Reviews

Summer Holiday musical at the Crucible Theatre – review

Elizabeth Newman and Ben Occhipinti’s production, based on the 1963 film that starred Cliff Richard, will also be staged at Blackpool Grand Theatre

Ron Simpson

Ron Simpson

| Blackpool | Sheffield |

26 June 2026

Fanta Barrie and George Jones in Summer Holiday
Fanta Barrie and George Jones in Summer Holiday, © Manuel Harlan

Presenting Summer Holiday on stage brings with it all sorts of problems, apart from one that the Crucible could do nothing about: singing “We’re going where the sun shines brightly” to an audience gasping in the current heatwave!

The essential problem is what to do about period. The original film (released in 1963) falls within the lifetime of many of the audience, but the world has changed so much. Apart from the sheer wholesomeness of the characters, racing around like kids and falling instantly in love with the first girl they see, there is their naivety about Europe. “Let’s see if it’s true”, they sing. Now, a recent survey finds that 29 per cent of schoolchildren have visited more countries than they have English counties.

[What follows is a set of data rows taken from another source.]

(** * Pishti: a shallow embedding of the card-game engine

    The engine lives in [game.go] (type [Casino] and its methods) with the
    card type of [card.go]; the driver that sequences the engine's
    operations lives in [audio.go] (type [AppUI]).

    Conventions of the embedding.
    - A Go [int] is a [Z]; additions on the engine's counters go through
      [wrap], the two's-complement wrap-around of a 64-bit [int].
    - A [*Card] is a [Slot] = [option Card]; [None] is the nil pointer.
    - A slice is a [list]; reading or writing outside its bounds, calling
      a method on a nil card and [Intn] with a non-positive bound panic.
      An operation that can panic returns an [option]: [None] is the panic.
    - The mutex [mu] is not modelled: every operation runs to completion
      before the next one starts.  Sound notifications ([PlaySound]) are
      fire-and-forget calls outside the engine state and are left out.
    - The random source is a [Rand]: a stream of raw draws with a cursor.
    - A count that is known to be positive is decremented without [wrap].

    The file has three parts: the embedding of the source, the definitions
    that the properties are stated with, and the properties. *)

From Stdlib Require Import ZArith String DecimalString Lia.
From stdpp Require Import base option list.

Local Open Scope string_scope.
Local Open Scope list_scope.
Local Open Scope Z_scope.

(** ** Machine integers and slices *)

Definition wrap (z : Z) : Z := (z + 2 ^ 63) mod 2 ^ 64 - 2 ^ 63.

(** [xs[i]]: panics outside [0 <= i < len xs]. *)
Definition index {A} (xs : list A) (i : Z) : option A :=
  if 0 <=? i then xs !! Z.to_nat i else None.

(** [xs[i] = v]: panics outside [0 <= i < len xs]. *)
Definition store {A} (xs : list A) (i : Z) (v : A) : option (list A) :=
  if (0 <=? i) && (i <? Z.of_nat (length xs))
  then Some (<[Z.to_nat i := v]> xs) else None.

(** [copy(dst, src)]: overwrites the first [min (len dst) (len src)]
    elements of [dst]. *)
Definition copy {A} (dst src : list A) : list A :=
  take (length dst) src ++ drop (length src) dst.

(** [s := make([]T, n); copy(s, xs[:n])]: panics unless [0 <= n <= len xs]
    (the slices of the engine have their capacity equal to their length). *)
Definition sliceTo {A} (xs : list A) (n : Z) : option (list A) :=
  if (0 <=? n) && (n <=? Z.of_nat (length xs))
  then Some (take (Z.to_nat n) xs) else None.

(** [for i := lo; i < lo + n; i++ { body }] over a state [St]. *)
Fixpoint for_range {St} (n : nat) (i : Z) (body : Z → St → option St) (s : St)
  : option St :=
  match n with
  | O => Some s
  | S n' => s' ← body i s; for_range n' (i + 1) body s'
  end.

(** ** Cards ([card.go]) *)

Record Card := NewCard { face : string; suit : string; iconPath : string }.

Abbreviation Slot := (option Card).

(** Methods on a [*Card]: a nil receiver panics on the field access. *)
Definition GetFace (p : Slot) : option string := c ← p; Some (face c).
Definition GetSuit (p : Slot) : option string := c ← p; Some (suit c).

Definition isNil (p : Slot) : bool := if p is Some _ then false else true.

(** ** Enumerations and constants ([game.go]) *)

Inductive GameState :=
  StateNotStarted | StatePlayerTurn | StateCPUTurn | StateGameOver | StatePileCaptured.
Inductive PlayerID := NoPlayer | Player | CPU.
Inductive GameLevel :=
  LevelNotSelected | LevelBeginner | LevelIntermediate | LevelAdvanced.

#[global] Instance GameState_eq_dec : EqDecision GameState.
Proof. solve_decision. Defined.
#[global] Instance PlayerID_eq_dec : EqDecision PlayerID.
Proof. solve_decision. Defined.
#[global] Instance GameLevel_eq_dec : EqDecision GameLevel.
Proof. solve_decision. Defined.

(** The numeric value of a level, and the levels that [SetLevel] accepts. *)
Definition GameLevel_of_Z (z : Z) : option GameLevel :=
  match z with
  | 0 => Some LevelNotSelected
  | 1 => Some LevelBeginner
  | 2 => Some LevelIntermediate
  | 3 => Some LevelAdvanced
  | _ => None
  end.

Definition DeckSize : Z := 52.
Definition HandSize : Z := 4.

(** ** The random source *)

Record Rand := mkRand { source : nat → Z; drawn : nat }.

(** [rng.Intn(n)]: a value in [0, n); panics when [n <= 0]. *)
Definition Intn (n : Z) (r : Rand) : option (Z * Rand) :=
  if n <=? 0 then None
  else Some (source r (drawn r) mod n, mkRand (source r) (S (drawn r))).

(** ** The undo snapshot *)

Module UndoState.
Record t := mk {
  playerPoint : Z;
  cpuPoint : Z;
  lastScorer : PlayerID;
  cardsCollectedByPlayer : Z;
  cardsCollectedByCPU : Z;
  cardsOnTable : Z;
  tableCards : list Slot;
  playerCards : list Slot;
  initialHiddenCards : option (list Slot);
  safeDiscardCandidate : Slot;
  isInitialPile : bool;
  cpuCards : list Slot;
  currentHandMemory : list Slot;
  currentHandMemoryLength : Z
}.
(** The zero value of the struct. *)
Definition zero : t := mk 0 0 NoPlayer 0 0 0 [] [] None None false [] [] 0.
End UndoState.

(** ** The engine state

    The constant tables [faces] and [suits] and the mutex are not fields
    of the record. *)

Record Casino := mkCasino {
  cpuCards : list Slot;
  allPlayedCardsMemory : list Slot;
  currentHandMemory : list Slot;
  deck : list Slot;
  playerCards : list Slot;
  tableCards : list Slot;
  cardsCollectedByPlayer : Z;
  cardsCollectedByCPU : Z;
  cardsOnTable : Z;
  currentHandMemoryLength : Z;
  allPlayedCardsMemoryLength : Z;
  cpuPoint : Z;
  currentCard : Z;
  gameState : GameState;
  initialHiddenCards : option (list Slot);
  safeDiscardCandidate : Slot;
  initialPileCaptureMsg : string;
  lastPlayedCPUCardIdx : Z;
  lastPlayedPlayerCard : Z;
  lastScorer : PlayerID;
  level : GameLevel;
  playerPoint : Z;
  canUndo : bool;
  isInitialPile : bool;
  undoState : UndoState.t;
  rng : Rand
}.
(** Strictly inside the window of segment [i] the pose moves at a
    quarter of the velocity the trajectory reports. *)
Lemma polygonal_slope_is_quarter_velocity (i k : nat) (x : R) :
  (i < 4)%nat -> (k < 3)%nat ->
  INR i * T / 4 < x < (INR i + 1) * T / 4 ->
  derivable_pt_lim (fun t => nth k (unwrap (target_pose self t)) 0) x
                   (nth k (unwrap (target_velocity self x)) 0 / 4).
Proof.
  intros Hi Hk [Hlo Hhi].
  pose proof (init_total_time _ _ _ _ _ Hinit) as Htt.
  destruct (init_index _ _ _ _ _ Hinit i Hi) as [seg Hseg].
  destruct (segments_are_linear _ _ _ _ _ Hinit i seg Hseg) as (a & b & Hlin).
  assert (Hsel : forall t, INR i * T / 4 < t <= (INR i + 1) * T / 4 ->
                 find (in_window self t) (seq 0 4) = Some i).
  { intros t [Ht1 Ht2]. apply find_first_window; [exact Hi | now rewrite Htt |].
    rewrite Htt. intros j Hj Hle.
    assert (Hj' : (j + 1 <= i)%nat) by lia.
    apply le_INR in Hj'. rewrite plus_INR in Hj'. simpl in Hj'. nra. }
  destruct (queries_of_find _ _ _ _ _ Hinit x i seg) as [_ Hv];
    [apply Hsel; lra | exact Hseg |].
  rewrite Hv. cbn [unwrap].
  set (d := Rmin (x - INR i * T / 4) ((INR i + 1) * T / 4 - x)).
  assert (Hd : 0 < d) by (apply Rmin_pos; lra).
  apply derivable_pt_lim_local
    with (g := comp (fun u => nth k (LinearTrajectory.target_pose seg u) 0)
                    (fun t => t / 4))
         (d := d); [exact Hd | |].
  - intros t Ht. apply Rabs_def2 in Ht.
    pose proof (Rmin_l (x - INR i * T / 4) ((INR i + 1) * T / 4 - x)).
    pose proof (Rmin_r (x - INR i * T / 4) ((INR i + 1) * T / 4 - x)).
    destruct (queries_of_find _ _ _ _ _ Hinit t i seg) as [Hp _];
      [apply Hsel; unfold d in Ht; lra | exact Hseg |].
    now rewrite Hp.
  - replace (nth k (LinearTrajectory.target_velocity seg (x / 4)) 0 / 4)
      with (nth k (LinearTrajectory.target_velocity seg (x / 4)) 0 * / 4)
      by reflexivity.
    apply derivable_pt_lim_comp.
    + apply derivable_pt_lim_ext
        with (g := fun t => 0 + / 4 * (t - 0) - 0 * (t - 0) ^ 2)
             (l' := / 4 - 2 * 0 * (x - 0)).
      * intros t. field.
      * field.
      * apply derivable_pt_lim_quadratic.
    + apply linear_velocity_is_derivative; [|exact Hk].
      rewrite Hlin. apply linear_init_meet.
Qed.

End PolygonalDerivative.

And this brings up the question of what to do about the comical foreigners. Adaptors Michael Gyngell and Mark Haddigan have got rid of most of them (and also spared us Ron Moody’s mime artist), but the feeling remains that all foreigners (and this includes Americans of a certain age) are funny. Then there is the question of representing the full sexual spectrum, which is done in a fairly perfunctory way: instead of picking up an all-girls group, the lads come across a threesome of two girls and a boy who immediately pairs off with one of the lads from the bus garage. We are left in a sort of half-1963, half-2026 state.

The original was a vehicle for the young Cliff Richard as Don, and you wonder if Peter Myers and Ronald Cass’s screenplay is strong enough without a guaranteed box office star at its centre. It traces an impossibly madcap journey with plenty of songs through Europe, with Don and his mates from the bus garage, collecting the Do-Re-Mi singing group on the way and then discovering a boy stowed away on the bus. The “boy” proves to be Barbara, an American singer backed by her pushy mother, who then instigates a totally incompetent chase. They arrive in Athens, where Do-Re-Mi has an engagement, Don and Barbara marry, and everybody’s happy because Don gets a contract for a summer bus service to Athens.

The cast of Summer Holiday
The cast of Summer Holiday, © Manuel Harlan

The twist the directors Elizabeth Newman and Ben Occipinti give to all this is to populate the stage with actor-musicians and, whatever my reservations elsewhere, this works perfectly. On a platform atop the main structure of Amanda Stoodley’s functional design are keyboards and drums – a special word for Isaac Savage, immaculate on the accordion and keyboards – but nearly all the cast have guitars at the ready (plus various wind instruments) and are more than adept both at playing them and at swinging into a dance with instrument on their backs. The musical links are handled really well, especially the various Shadows routines.

It’s an immensely good-humoured and infectious show, with the audience joining in on the final “Do You Wanna Dance” so far as space allows, and crams in many other Cliff Richard favourites, stealing “The Young Ones” from his earlier film. All the cast perform energetically, but somehow the wisecracks are never sharp enough to cover up the nonsensical plot. This is made more so by Jane McCarry’s scenery-chewing performance as Barbara’s mother. Damian Humbley, as her companion, manages to put us in mind of Lionel Murton in the film and the two have great fun as Spanish dancers on “La La La”, but their scenes overall are a bit much.

The young cast all work hard and dance and sing pleasantly, with Jim Duah (Edwin) doing rather more than that on “Move It”. George Jones (Don) makes no attempt to “do a Cliff Richard” and gives a very personable performance, but the stand-out turn is by Fanta Barrie, from glamorous singer to urchin boy to Don’s ever-graceful bride.

The bus (South Yorkshire, of course, in this version) takes many forms, from movable seats to a mechanical model, but I couldn’t help wondering whether the best thing is a real bus, as I encountered some years ago in Bolton, in a production (oddly enough, by Newman and Occipinti) that started in the bus station, took us on a drive round, picking up Do-Re-Mi, then ended at the theatre for the second half.